Mrs. Peale was watching for him, worried. “What happened to her,” she asked at once.
He sat down on the sofa next to her chair. “Yes. She’s had a rough day…”
“That Tarleton man!” Mrs. Peale exclaimed furiously. “It was him, wasn’t it?”
His eyebrows arched at her unexpected perception. “Yes,” he agreed slowly. “But how would you know…?”
“He’s been creeping around her ever since McGuire hired him,” she said in her soft, raspy voice. She paused to get her breath. Her green eyes, so much like Sassy’s, were sparking with temper. “She came home crying one day because he touched h
er in a way he shouldn’t have, and she couldn’t stop him. He thought it was funny.”
John’s usually placid face was drawn with anger as he listened.
Mrs. Peale noticed that, and the caring way he’d brought her daughter home. “Forgive me for being blunt, but, who are you?” she asked gently.
He smiled. “Sorry. I’m John…Taggert,” he added, almost caught off guard enough to tell the truth. “My boss bought the old Bradbury place, and I’m his foreman.”
“That place.” She seemed surprised. “You know, it’s haunted.”
His eyebrows arched. “Excuse me?”
“I’m sorry. I shouldn’t have said that…!” she began quickly.
“No. Please. I’d like to know,” he said, reassuring her. “I collect folk tales.”
She laughed breathily. “I guess it could be called that. You see, it began a long time ago when Hart Bradbury married his second cousin, Miss Blanche Henley. Her father hated the Bradburys and opposed the marriage, but Blanche ran away with Hart and got married to him anyway. Her father swore vengeance. One day, not long afterward, Hart came home from a long day gathering in strays, and found Blanche apparently in the arms of another man. He threw her out of his house and made her go back home to her father.”
“Don’t tell me,” John interrupted with a smile. “Her father set her up.”
“That’s exactly what he did, with one of his men. Blanche was inconsolable. She sat in her room and cried. She did no cooking and no housework and she stopped going anywhere. Her father was surprised, because he thought she’d take up her old responsibilities with no hesitation. When she didn’t, he was stuck with no help in the house and a daughter who embarrassed him in front of his friends. He told her to go back to her husband if he’d have her.

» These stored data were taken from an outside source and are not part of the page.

(* ===== verification/DecRtc.v ===== *)
(** * DecRtc: the real-time clock of the DECstation (decrtc.h, decrtc.cc, decrtcreg.h)

    Sixty-four byte registers with write masks; the time registers are the host's date at
    the simulated time, and a periodic interrupt is raised by tasks on the clock. *)

From S2P Require Import Prelude Effects Types Interrupts Clock.
Import Clock.

(** ** [gmtime]: the date of a number of seconds after 1970 *)
Module Calendar.

Record tm := Tm { tm_sec : Z; tm_min : Z; tm_hour : Z; tm_wday : Z; tm_mon : Z; tm_year : Z }.
(** The years of a cycle of 400, which begin in March; day [doe] of the cycle. *)
Definition year_of_cycle (doe : Z) : Z := (doe - doe / 1460 + doe / 36524 - doe / 146096) / 365.
Definition day_of_year (doe : Z) : Z :=
  let y := year_of_cycle doe in doe - (365 * y + y / 4 - y / 100).
(** The month, January being 0. *)
Definition month_of_day (doy : Z) : Z := let mp := (5 * doy + 2) / 153 in if mp <? 10 then mp + 2 else mp - 10.
Definition gmtime (t : Z) : tm :=
  let days := t / 86400 in
  let z := days + 719468 in
  let mon := month_of_day (day_of_year (z mod 146097)) in
  let year := year_of_cycle (z mod 146097) + z / 146097 * 400 + if mon <=? 1 then 1 else 0 in
  Tm (t mod 60) (t / 60 mod 60) (t / 3600 mod 24) ((4 + days) mod 7) mon (year - 1900).

(** The last second of 1999, and the first of the leap day after. *)
Example end_of_1999 : gmtime 946684799 = Tm 59 59 23 5 11 99 ∧ gmtime 951782400 = Tm 0 0 0 2 1 100.
Proof. by vm_compute. Qed.

Lemma day_range doe : 0 ≤ doe < 146097 → 0 ≤ day_of_year doe < 366.
Proof. intros H. unfold day_of_year, year_of_cycle. Z.to_euclidean_division_equations; lia. Qed.
Lemma month_range doe : 0 ≤ doe < 146097 → 0 ≤ month_of_day (day_of_year doe) < 12.
Proof.
  intros H%day_range. unfold month_of_day. destruct (Z.ltb_spec ((5 * day_of_year doe + 2) / 153) 10);
    Z.to_euclidean_division_equations; lia.
Qed.
Lemma gmtime_range t : let d := gmtime t in
  0 ≤ tm_sec d < 60 ∧ 0 ≤ tm_min d < 60 ∧ 0 ≤ tm_hour d < 24 ∧ 0 ≤ tm_wday d < 7 ∧ 0 ≤ tm_mon d < 12.
Proof.
  cbn. split_and!; try (apply Z.mod_pos_bound; lia); apply month_range, Z.mod_pos_bound; lia.
Qed.

End Calendar.

Module DECRTC.
Import DeviceInt Calendar.

Definition int_freqs : list Z :=
  [0; 3906250; 7812500; 122070; 244141; 488281; 976562; 1953125; 3906250; 7812500; 15625000; 31250000; 62500000; 125000000;
   250000000; 500000000].
Definition RTC_SEC : Z := 0.
Definition RTC_MIN : Z := 2.
Definition RTC_HOUR : Z := 4.
Definition RTC_DOW : Z := 6.
Definition RTC_DAY : Z := 7.
Definition RTC_MON : Z := 8.
Definition RTC_YEAR : Z := 9.
Definition RTC_REGA : Z := 10.
Definition RTC_REGB : Z := 11.
Definition RTC_REGC : Z := 12.
Definition RTC_REGD : Z := 13.
Definition REGA_UIP : Z := 0x80.
Definition REGA_RSX : Z := 0x0f.
Definition REGB_PIE : Z := 0x40.

(** A pointer to a [ClockTrigger], which the constructor does not initialise. *)
Inductive pointer := Garbage | Null | At (k : Z).
Record t := Mk {
  lines : DeviceInt.t;                      (* the base class *)
  clock_trigger : pointer;
  rtc_reg : list Z;                         (* uint8[64] *)
  frequency_ns : Z;                         (* uint32 *)
  interrupt_enable : bool
}.
#[global] Instance eta : Eta t := λ d, Mk (lines d) (clock_trigger d) (rtc_reg d) (frequency_ns d) (interrupt_enable d).
(** [write_masks], which the constructor fills. *)
Definition write_mask (reg_no : Z) : Z :=
  if reg_no =? RTC_REGA then 0x7f else if reg_no =? RTC_REGB then 0xd7
  else if (reg_no =? RTC_REGC) || (reg_no =? RTC_REGD) then 0 else 0xff.

(** The device, the clock it points to, its triggers that were cancelled, and the address of
    the next one. *)
Record sys := MkSys { self : t; clock : Clock.t Z; cancelled : gset Z; next_trigger : Z }.
#[global] Instance sys_eta : Eta sys := λ s, MkSys (self s) (clock s) (cancelled s) (next_trigger s).
Notation M := (Effects.M sys).

Definition DECRTCDevice : t :=
  Mk DeviceInt Garbage (<[10%nat := 0x20]> (replicate 64 0)) 0 false.
Definition get_host_time : M tm := gets (λ s, gmtime (tv_sec (time (clock s)))).
Definition set_reg (reg_no v : Z) : M unit := zoom self (aset rtc_reg reg_no (u8 v)).
Definition update_host_time : M unit :=
  h ← get_host_time;
  set_reg RTC_SEC (tm_sec h);; set_reg RTC_MIN (tm_min h);; set_reg RTC_HOUR (tm_hour h);;
  set_reg RTC_DOW (1 + tm_wday h);; set_reg RTC_MON (1 + tm_mon h);; set_reg RTC_YEAR (Z.rem (tm_year h) 100).

Section Device.
  Variables (byteswapped : bool) (irq : Z).

Definition ready_clock : M unit :=
  d ← gets self;
  when (interrupt_enable d) (zoom self (zoom lines (assertInt irq)));;
  if 0 <? frequency_ns d then
    k ← gets next_trigger;
    next_trigger <~ k + 1;;
    zoom self (clock_trigger <~ At k);;
    zoom clock (add_deferred_task k (frequency_ns d))
  else zoom self (clock_trigger <~ Null).
Definition unready_clock : M unit := zoom self (zoom lines (deassertInt irq)).
(** [ClockTrigger::task] *)
Definition task (k : Z) : M unit :=
  n ← gets (λ s, bool_decide (k ∉ cancelled s)); CancelableTask.task n ready_clock.
(** [~DECRTCDevice]; a pointer that was never set is followed. *)
Definition destroy : M unit :=
  d ← gets self;
  match clock_trigger d with
  | Garbage => crash
  | Null => mret ()
  | At k => modify (λ s, s <| cancelled ::= λ c, {[k]} ∪ c |>)
  end.

(** The "update in progress" of the last two milliseconds of every second. *)
Definition update_in_progress : M unit :=
  c ← gets (λ s, time (clock s)); a ← zoom self (aget rtc_reg RTC_REGA);
  set_reg RTC_REGA (if 1000000000 <? tv_nsec c + (244 + 1948) * 1000 then Z.lor a REGA_UIP else Z.land a (Z.lnot REGA_UIP)).
Definition fetch_word (offset mode client : Z) : M Z :=
  let reg_no := offset / 4 in
  when (reg_no =? RTC_REGA) update_in_progress;;
  when (reg_no <? 10) update_host_time;;
  rv ← (if reg_no <? 64 then zoom self (aget rtc_reg reg_no) else mret 0);
  when (reg_no =? RTC_REGC) unready_clock;;
  mret (mips_to_host_word byteswapped rv).
(** What the write masks leave of a register. *)
Definition masked (reg_no old data : Z) : Z :=
  Z.lor (Z.land old (Z.lnot (write_mask reg_no))) (Z.land (u8 data) (write_mask reg_no)).
Definition store_word (offset odata client : Z) : M unit :=
  let data := host_to_mips_word byteswapped odata in
  b ← zoom self (aget rtc_reg RTC_REGB);
  let old_interrupt_enable := nz (Z.land b REGB_PIE) in
  let reg_no := offset / 4 in
  when (reg_no <? 64) (old ← zoom self (aget rtc_reg reg_no); set_reg reg_no (masked reg_no old data));;
  if reg_no =? RTC_REGA then
    a ← zoom self (aget rtc_reg RTC_REGA);
    f ← from_option (nthz int_freqs (Z.land a REGA_RSX));
    zoom self (frequency_ns <~ f)
  else if reg_no =? RTC_REGB then
    b ← zoom self (aget rtc_reg RTC_REGB);
    let new_interrupt_enable := nz (Z.land b REGB_PIE) in
    (if negb old_interrupt_enable && new_interrupt_enable then ready_clock
     else when (old_interrupt_enable && negb new_interrupt_enable) unready_clock);;
    zoom self (interrupt_enable <~ new_interrupt_enable)
  else mret ().

(** ** Properties *)

(** The registers are bytes, and the third and fourth of the control registers are never
    written. *)
Record wf (d : t) : Prop := {
  wf_length : length (rtc_reg d) = 64%nat;
  wf_bytes : Forall is_u8 (rtc_reg d);
  wf_flags : nthz (rtc_reg d) RTC_REGC = Some 0 ∧ nthz (rtc_reg d) RTC_REGD = Some 0;
  wf_frequency : 0 ≤ frequency_ns d
}.
Lemma wf_new : wf DECRTCDevice.
Proof. split; [done| |done|done]. apply Forall_insert; [apply Forall_replicate|]; unfold is_u; lia. Qed.

Section Queue.
  (** What is known of the clock's queue: a task can be deferred on it. *)
  Variable ok : list (DeferredTasks Z) → Prop.
  Hypothesis ok_insert : ∀ k ns l, ok l → 0 < ns → ∃ q, insert_task k ns l = Some q ∧ ok q.
Definition good (s : sys) : Prop := wf (self s) ∧ ok (deferred_tasks (clock s)).
(** What returns from a good state, in one. *)
Definition returns {A} (m : M A) (s : sys) (Q : A → sys → Prop) : Prop := ∃ a s', m s = Some (a, s', []) ∧ good s' ∧ Q a s'.
Lemma returns_bind {A B} (m : M A) (f : A → M B) s Q Q' :
  returns m s Q → (∀ a s', good s' → Q a s' → returns (f a) s' Q') → returns (bindM m f) s Q'.
Proof.
  intros (a & s1 & E & Hg & HQ) Hf. destruct (Hf a s1 Hg HQ) as (b & s2 & E2 & H2). exists b, s2.
  by rewrite (bind_eq _ _ _ _ _ E).
Qed.
Lemma returns_ret {A} (a : A) s (Q : A → sys → Prop) : good s → Q a s → returns (mret a) s Q.
Proof. intros. by exists a, s. Qed.
Lemma returns_mono {A} (m : M A) s (Q Q' : A → sys → Prop) : returns m s Q → (∀ a s', good s' → Q a s' → Q' a s') → returns m s Q'.
Proof. intros (a & s1 & E & Hg & HQ) H. exists a, s1. auto. Qed.

Definition with_regs (l : list Z) (s : sys) : sys := s <| self ::= λ d, d <| rtc_reg := l |> |>.
Definition reg (s : sys) (r : Z) : option Z := nthz (rtc_reg (self s)) r.
Lemma reg_Some s r : good s → 0 ≤ r < 64 → ∃ v, reg s r = Some v ∧ is_u8 v.
Proof.
  intros [[H1 H2 _ _] _] Hr. destruct (nthz_is_Some (rtc_reg (self s)) r) as [v Hv]; [lia|]. exists v. split; [done|].
  apply nthz_Some in Hv as [_ Hv]. by eapply Forall_lookup_1 in Hv.
Qed.
Lemma get_reg s r v : reg s r = Some v → zoom self (aget rtc_reg r) s = Some (v, s, []).
Proof. unfold reg. intros Hv. unfold zoom, aget. rewrite gets_bind, Hv. by destruct s. Qed.
(** A write; the flags are only written with zero. *)
Lemma set_reg_run s r v : good s → 0 ≤ r < 64 → (r = RTC_REGC ∨ r = RTC_REGD → u8 v = 0) →
  returns (set_reg r v) s (λ _ s', s' = with_regs (<[Z.to_nat r := u8 v]> (rtc_reg (self s))) s ∧
    ∀ r', reg s' r' = if r' =? r then Some (u8 v) else reg s r').
Proof.
  intros [[H1 H2 [H3 H4] H5] Hq] Hr Hz. set (l := <[_ := _]> _).
  assert (El : setz (rtc_reg (self s)) r (u8 v) = Some l) by (apply setz_Some; rewrite H1; lia).
  exists (), (with_regs l s). split.
  { unfold set_reg, zoom, aset. rewrite gets_bind, El. by destruct s. }
  assert (Hn : ∀ r', nthz l r' = if r' =? r then Some (u8 v) else nthz (rtc_reg (self s)) r') by (intros; by apply nthz_setz).
  split; [|split; [done|exact Hn]]. split; [|done]. split; cbn [self rtc_reg with_regs upd setter_of].
  - by rewrite (setz_length _ _ _ _ El).
  - apply Forall_insert; [done|]. apply u8_range.
  - rewrite !Hn. split; (case_match; [f_equal; apply Hz; lia|done]).
  - done.
Qed.

(** *** The date *)
Definition time_reg (h : tm) (r : Z) : option Z :=
  if r =? RTC_SEC then Some (tm_sec h) else if r =? RTC_MIN then Some (tm_min h) else if r =? RTC_HOUR then Some (tm_hour h)
  else if r =? RTC_DOW then Some (1 + tm_wday h) else if r =? RTC_MON then Some (1 + tm_mon h)
  else if r =? RTC_YEAR then Some (Z.rem (tm_year h) 100) else None.
Lemma update_host_time_run s : good s →
  returns update_host_time s (λ _ s', clock s' = clock s ∧
    ∀ r, reg s' r = match time_reg (gmtime (tv_sec (time (clock s)))) r with Some v => Some (u8 v) | None => reg s r end).
Proof.
  intros Hg. unfold update_host_time, get_host_time. unfold returns. setoid_rewrite gets_bind.
  set (h := gmtime _).
  assert (Hw : ∀ s r v, good s → 0 ≤ r < 10 → returns (set_reg r v) s (λ _ s', clock s' = clock s ∧
    ∀ r', reg s' r' = if r' =? r then Some (u8 v) else reg s r')).
  { intros s0 r v Hg0 Hr. eapply returns_mono; [apply set_reg_run; [done|lia|unfold RTC_REGC, RTC_REGD; lia]|].
    intros ? ? _ [-> H]. by split. }
  do 5 (eapply returns_bind; [apply Hw; [done|by vm_compute]|]; intros _ ? ? [? ?]).
  eapply returns_mono; [apply Hw; [done|by vm_compute]|]. intros _ s9 _ [Hc Hr]. split; [congruence|]. intros r.
  unfold time_reg. rewrite Hr.
  repeat match goal with H : ∀ r', reg ?s r' = _ |- context [reg ?s r] => rewrite (H r) end.
  repeat match goal with |- context [r =? ?k] => destruct (Z.eqb_spec r k) as [->|?] end; done.
Qed.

“So she did. But Hart met her at the door and told her he’d never live with her again. She’d gone from him to another man, or so he thought. Blanche gave up. She walked right out the side porch onto that bridge beside the old barn, and threw herself off the top. Hart heard her scream and ran after her, but she hit her head on a boulder when she went down, and her body washed up on the shore. Hart knew then that she was innocent. He sent word to her father that she’d killed herself. Her father went rushing over to Hart’s place. Hart was waiting for him, with a double-barreled shotgun. He gave the old man one barrel and saved the other for himself.” She grimaced. “It was almost ninety years ago, but nobody’s forgotten.”